Software development is a very wide subject and is growing day by day. It became impossible to have an overview about all the different sub fields of computer science and software development. I am interested in the following areas.
Object oriented and functional software development
And in the end the right language increases the productivity, the code quality and thus the time to market.
- Object-functional programming
- Object oriented and functional programing languages are beeing amalgamated into object-functional languages. This is still and process and I am curious of the new languages that will come. The most known languages in this area are Scala and Kotlin.
- Kotlin is IMHO the best language on the JVM right now.
- Scala is a research oriented programming language and is an important milestone. Because its development was driven by programming language researchers it included many things that were to abstract for "normal" software developers and wasn't excepted widely.
- Groovy was one of the best languages for rapid application development on the JVM in the late 2000s.

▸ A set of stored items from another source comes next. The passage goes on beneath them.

(* ===== verification/_CoqProject ===== *)
-Q . S2P
Prelude.v
GoStrings.v
GoHash.v
GoTime.v
GoNum.v
GoUrl.v
Objects.v
Effects.v
Interleave.v
Config.v
Rely.v
Demo.v
Kubelet.v
Security.v
Setting.v
Util.v
Endpoint.v
FsTool.v
PassFd.v
K8sClient.v
Resource.v
Template.v
Builder.v
ApiServer.v
PodMount.v
RefCount.v
MountInfo.v
PodDriver.v
Provider.v
Concurrent.v
OnePod.v
Controllers.v
Reconciler.v
ControllerService.v
Provisioner.v
NodeService.v
Driver.v
Csicommon.v
Startup.v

- Since the 90s I am a strong supporter of functional programming languages. In 1998 I wrote my diploma thesis on geometric algorithms in Haskell.
Parallelism and concurrency
One of my main interests is how to make software faster.
- Parallelism and concurrency
- Often large speedups can be achieved by concurrent execution of critical parts of a programm. But this is not always easy and a very challenging topic. One example is that there are upper bounds on the speedup, because there are problems that are inherently sequential or do not scale well.
- GPU computing
- With massively parallel GPUs speedups of 10 and more are possible.
- Distributed systems
- With distributed systems one can increase performance and scaleabiliy and also achieve fault tolerance and resilience.
How to finish a project in time, in budget with the right product ...
In order to create software successfully, you need also knowledge in agile methods, project management, soft skills, creating presentations, etc.
Data intensive applications
Data is the cornerstone of our society and economy. Therefore the buzzwords "Big Data", "Data Science", "Business Intelligence" and "Data Warehousing" get a lot of attention in the media. I worked on some data intensive apps.
- Camera image processing for measuring instruments (2010-2014)
- Column oriented databases (2002-2006)
- Parallel ETL processes (2001 - 2009)
- Fraud detection in telecommunications (1999 - 2000)